--- TASK INSTRUCTIONS ---
Word for word, restate the records that appear below.

Saved entries
Fixpoint handoff_run (s : handoff) (sched : list actor) : option handoff :=
  match sched with [] => Some s | a :: sched => s ← handoff_step s a; handoff_run s sched end.

(** ** The invariant *)

Definition writer_held (w : writer_pc) : list nat :=
  match w with WIdle => [] | WTaken p | WWritten p => [p] end.
Definition writer_written (w : writer_pc) : list nat :=
  match w with WWritten p => [p] | _ => [] end.
Definition reader_unread (r : reader_pc) : list nat :=
  match r with RGot p | RDrainGot p => [p] | _ => [] end.
Definition reader_held (r : reader_pc) : list nat :=
  match r with RGot p | RDrainGot p | RDone p => [p] | _ => [] end.

(** The object [e] is what [f] makes of whatever the pool held before. *)
Definition made (f : E → E) (e : E) : Prop := ∃ e0, e = f e0.

(** [done] of the events are dealt with; [kept] of them got an object and are
    either [seen] by the reader or [pend]ing in the pool.  [quiet]: the writer
    has nothing more to write. *)
Record handoff_inv_at (n : nat) (writes : list (E → E)) (o0 : O) (quiet : Prop) (s : handoff)
    (fr fi lost : list nat) (done kept : list (E → E)) (seen pend : list E) : Prop := {
  hi_rep : tq_rep (h_queues s) n fr fi
             (writer_held (h_writer s) ++ reader_held (h_reader s) ++ lost);
  hi_writes : writes = done ++ h_todo s;
  hi_taken : ∀ p, h_writer s = WTaken p → h_todo s ≠ [];
  hi_kept : kept `sublist_of` done;
  hi_dropped : length done = (length kept + h_dropped s)%nat;
  hi_made : Forall2 made kept (seen ++ pend);
  hi_out : h_out s = foldl (λ o e, process e o) o0 seen;
  hi_pend : Forall2 (λ p e, tq_pool (h_queues s) !! p = Some e)
              (reader_unread (h_reader s) ++ fi ++ writer_written (h_writer s)) pend;
  hi_quiet : quiet → h_writer s = WIdle ∧ h_todo s = [] ∧ (h_reader s = RExit → fi = []);
}.

Definition handoff_inv n writes o0 quiet s (fi : list nat) : Prop :=
  ∃ fr lost done kept seen pend, handoff_inv_at n writes o0 quiet s fr fi lost done kept seen pend.

(** Steps the reader needs to end after a stop, with [k] filled objects. *)
Definition reader_fuel (r : reader_pc) (k : nat) : nat :=
  match r with
  | RCheck => 2 + 2 * k | RPop => 3 + 2 * k | RGot _ => 4 + 2 * k | RDone _ => 3 + 2 * k
  | RDrain => 1 + 2 * k | RDrainGot _ => 2 + 2 * k | RExit => 0
  end.

Lemma lookups_insert (pool : list E) idx pend p (x : E) :
  Forall2 (λ p e, pool !! p = Some e) idx pend → p ∉ idx →
  Forall2 (λ q e, <[p := x]> pool !! q = Some e) idx pend.
Proof.
  intros Hl Hp. rewrite Forall2_same_length_lookup in Hl |- *. destruct Hl as [? Hl].
  split; [done|]. intros i q y Hx Hy. rewrite list_lookup_insert_ne; [eauto|].
  intros ->. apply Hp. by eapply list_elem_of_lookup_2.
Qed.
(** A new logger, and how many entries it has. *)
Lemma logger_init_rep env stdout path size :
  lv_calloc env = true → lv_fopen env ≠ None → lv_free_queue env = true →
  lv_filled_queue env = true → lv_pool env = true → lv_thread env = true →
  1 <= size <= 2 ^ 31 →
  let n := Z.to_nat (2 ^ Z.log2_up size - 1) in
  ∃ log, logger_init env stdout path size = Some log ∧
    tq_rep (lg_queues log) n (seq 0 (Nat.min n (Z.to_nat size))) [] [].
Proof.
  intros H1 H2 H3 H4 H5 H6 Hs n. unfold logger_init. rewrite H1, H3, H4, H5, H6. cbn [negb].
  destruct (lv_fopen env) as [file|]; [|done].
  assert (∃ f, (if match path with Some p => bool_decide (p = "-") | None => true end
                then Some stdout else Some file) = Some f) as [f ->]
    by (destruct path as [p|]; [case_bool_decide|]; eauto).
  destruct (ring_buffer_init_wf (A:=nat) (RingBuffer 0 0 None 0 0) size Hs) as (rb & -> & Hwf & Hc).
  assert (q_rep rb n []) as Hrep by (eexists _, _; eauto).
  destruct (tq_init_rep rb rb n (replicate (Z.to_nat size) zero_entry) Hrep Hrep) as (q & Hq & Ht).
  rewrite length_replicate in Hq, Ht. cbn. rewrite Hq. cbn. eauto.
Qed.
(** All system calls of [logger_init] work. *)
Definition logger_env_ok (env : logger_env) : bool :=
  lv_calloc env && bool_decide (is_Some (lv_fopen env)) && lv_free_queue env &&
  lv_filled_queue env && lv_pool env && lv_thread env.

(** How many entries can be under way. *)
Definition logger_capacity (size : Z) : nat := Z.to_nat (2 ^ Z.log2_up size - 1).

Lemma logger_init_ok env stdout path size :
  logger_env_ok env = true → 1 <= size <= 2 ^ 31 →
  ∃ log fr, logger_init env stdout path size = Some log ∧
    tq_rep (lg_queues log) (logger_capacity size) fr [] [].
Proof.
  unfold logger_env_ok. intros Henv Hs. zbool.
  match goal with H : bool_decide (is_Some _) = true |- _ => apply bool_decide_eq_true in H as [? Hf] end.
  destruct (logger_init_rep env stdout path size) as (log & Hi & Hrep); try done; [congruence|].
  eauto.
Qed.

Lemma calls_seen cs seen pend file :
  Forall2 made (call_entry <$> cs) (seen ++ pend) →
  foldl (λ o e, flush_entry e o) file seen = file +:+ call_lines (take (length seen) cs) ∧
  length cs = (length seen + length pend)%nat.
Proof.
  intros H. pose proof (Forall2_length _ _ _ H) as Hl. rewrite length_fmap, length_app in Hl.
  split; [|done]. apply made_calls. rewrite fmap_take.
  apply Forall2_app_inv_r in H as (k1 & k2 & H1 & H2 & ->).
  by rewrite <- (Forall2_length _ _ _ H1), take_app_length.
Qed.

--- WRITTEN RESPONSE ---
Fixpoint handoff_run (s : handoff) (sched : list actor) : option handoff :=
  match sched with [] => Some s | a :: sched => s ← handoff_step s a; handoff_run s sched end.

(** ** The invariant *)

Definition writer_held (w : writer_pc) : list nat :=
  match w with WIdle => [] | WTaken p | WWritten p => [p] end.
Definition writer_written (w : writer_pc) : list nat :=
  match w with WWritten p => [p] | _ => [] end.
Definition reader_unread (r : reader_pc) : list nat :=
  match r with RGot p | RDrainGot p => [p] | _ => [] end.
Definition reader_held (r : reader_pc) : list nat :=
  match r with RGot p | RDrainGot p | RDone p => [p] | _ => [] end.

(** The object [e] is what [f] makes of whatever the pool held before. *)
Definition made (f : E → E) (e : E) : Prop := ∃ e0, e = f e0.

(** [done] of the events are dealt with; [kept] of them got an object and are
    either [seen] by the reader or [pend]ing in the pool.  [quiet]: the writer
    has nothing more to write. *)
Record handoff_inv_at (n : nat) (writes : list (E → E)) (o0 : O) (quiet : Prop) (s : handoff)
    (fr fi lost : list nat) (done kept : list (E → E)) (seen pend : list E) : Prop := {
  hi_rep : tq_rep (h_queues s) n fr fi
             (writer_held (h_writer s) ++ reader_held (h_reader s) ++ lost);
  hi_writes : writes = done ++ h_todo s;
  hi_taken : ∀ p, h_writer s = WTaken p → h_todo s ≠ [];
  hi_kept : kept `sublist_of` done;
  hi_dropped : length done = (length kept + h_dropped s)%nat;
  hi_made : Forall2 made kept (seen ++ pend);
  hi_out : h_out s = foldl (λ o e, process e o) o0 seen;
  hi_pend : Forall2 (λ p e, tq_pool (h_queues s) !! p = Some e)
              (reader_unread (h_reader s) ++ fi ++ writer_written (h_writer s)) pend;
  hi_quiet : quiet → h_writer s = WIdle ∧ h_todo s = [] ∧ (h_reader s = RExit → fi = []);
}.

Definition handoff_inv n writes o0 quiet s (fi : list nat) : Prop :=
  ∃ fr lost done kept seen pend, handoff_inv_at n writes o0 quiet s fr fi lost done kept seen pend.

(** Steps the reader needs to end after a stop, with [k] filled objects. *)
Definition reader_fuel (r : reader_pc) (k : nat) : nat :=
  match r with
  | RCheck => 2 + 2 * k | RPop => 3 + 2 * k | RGot _ => 4 + 2 * k | RDone _ => 3 + 2 * k
  | RDrain => 1 + 2 * k | RDrainGot _ => 2 + 2 * k | RExit => 0
  end.

Lemma lookups_insert (pool : list E) idx pend p (x : E) :
  Forall2 (λ p e, pool !! p = Some e) idx pend → p ∉ idx →
  Forall2 (λ q e, <[p := x]> pool !! q = Some e) idx pend.
Proof.
  intros Hl Hp. rewrite Forall2_same_length_lookup in Hl |- *. destruct Hl as [? Hl].
  split; [done|]. intros i q y Hx Hy. rewrite list_lookup_insert_ne; [eauto|].
  intros ->. apply Hp. by eapply list_elem_of_lookup_2.
Qed.
(** A new logger, and how many entries it has. *)
Lemma logger_init_rep env stdout path size :
  lv_calloc env = true → lv_fopen env ≠ None → lv_free_queue env = true →
  lv_filled_queue env = true → lv_pool env = true → lv_thread env = true →
  1 <= size <= 2 ^ 31 →
  let n := Z.to_nat (2 ^ Z.log2_up size - 1) in
  ∃ log, logger_init env stdout path size = Some log ∧
    tq_rep (lg_queues log) n (seq 0 (Nat.min n (Z.to_nat size))) [] [].
Proof.
  intros H1 H2 H3 H4 H5 H6 Hs n. unfold logger_init. rewrite H1, H3, H4, H5, H6. cbn [negb].
  destruct (lv_fopen env) as [file|]; [|done].
  assert (∃ f, (if match path with Some p => bool_decide (p = "-") | None => true end
                then Some stdout else Some file) = Some f) as [f ->]
    by (destruct path as [p|]; [case_bool_decide|]; eauto).
  destruct (ring_buffer_init_wf (A:=nat) (RingBuffer 0 0 None 0 0) size Hs) as (rb & -> & Hwf & Hc).
  assert (q_rep rb n []) as Hrep by (eexists _, _; eauto).
  destruct (tq_init_rep rb rb n (replicate (Z.to_nat size) zero_entry) Hrep Hrep) as (q & Hq & Ht).
  rewrite length_replicate in Hq, Ht. cbn. rewrite Hq. cbn. eauto.
Qed.
(** All system calls of [logger_init] work. *)
Definition logger_env_ok (env : logger_env) : bool :=
  lv_calloc env && bool_decide (is_Some (lv_fopen env)) && lv_free_queue env &&
  lv_filled_queue env && lv_pool env && lv_thread env.

(** How many entries can be under way. *)
Definition logger_capacity (size : Z) : nat := Z.to_nat (2 ^ Z.log2_up size - 1).

Lemma logger_init_ok env stdout path size :
  logger_env_ok env = true → 1 <= size <= 2 ^ 31 →
  ∃ log fr, logger_init env stdout path size = Some log ∧
    tq_rep (lg_queues log) (logger_capacity size) fr [] [].
Proof.
  unfold logger_env_ok. intros Henv Hs. zbool.
  match goal with H : bool_decide (is_Some _) = true |- _ => apply bool_decide_eq_true in H as [? Hf] end.
  destruct (logger_init_rep env stdout path size) as (log & Hi & Hrep); try done; [congruence|].
  eauto.
Qed.

Lemma calls_seen cs seen pend file :
  Forall2 made (call_entry <$> cs) (seen ++ pend) →
  foldl (λ o e, flush_entry e o) file seen = file +:+ call_lines (take (length seen) cs) ∧
  length cs = (length seen + length pend)%nat.
Proof.
  intros H. pose proof (Forall2_length _ _ _ H) as Hl. rewrite length_fmap, length_app in Hl.
  split; [|done]. apply made_calls. rewrite fmap_take.
  apply Forall2_app_inv_r in H as (k1 & k2 & H1 & H2 & ->).
  by rewrite <- (Forall2_length _ _ _ H1), take_app_length.
Qed.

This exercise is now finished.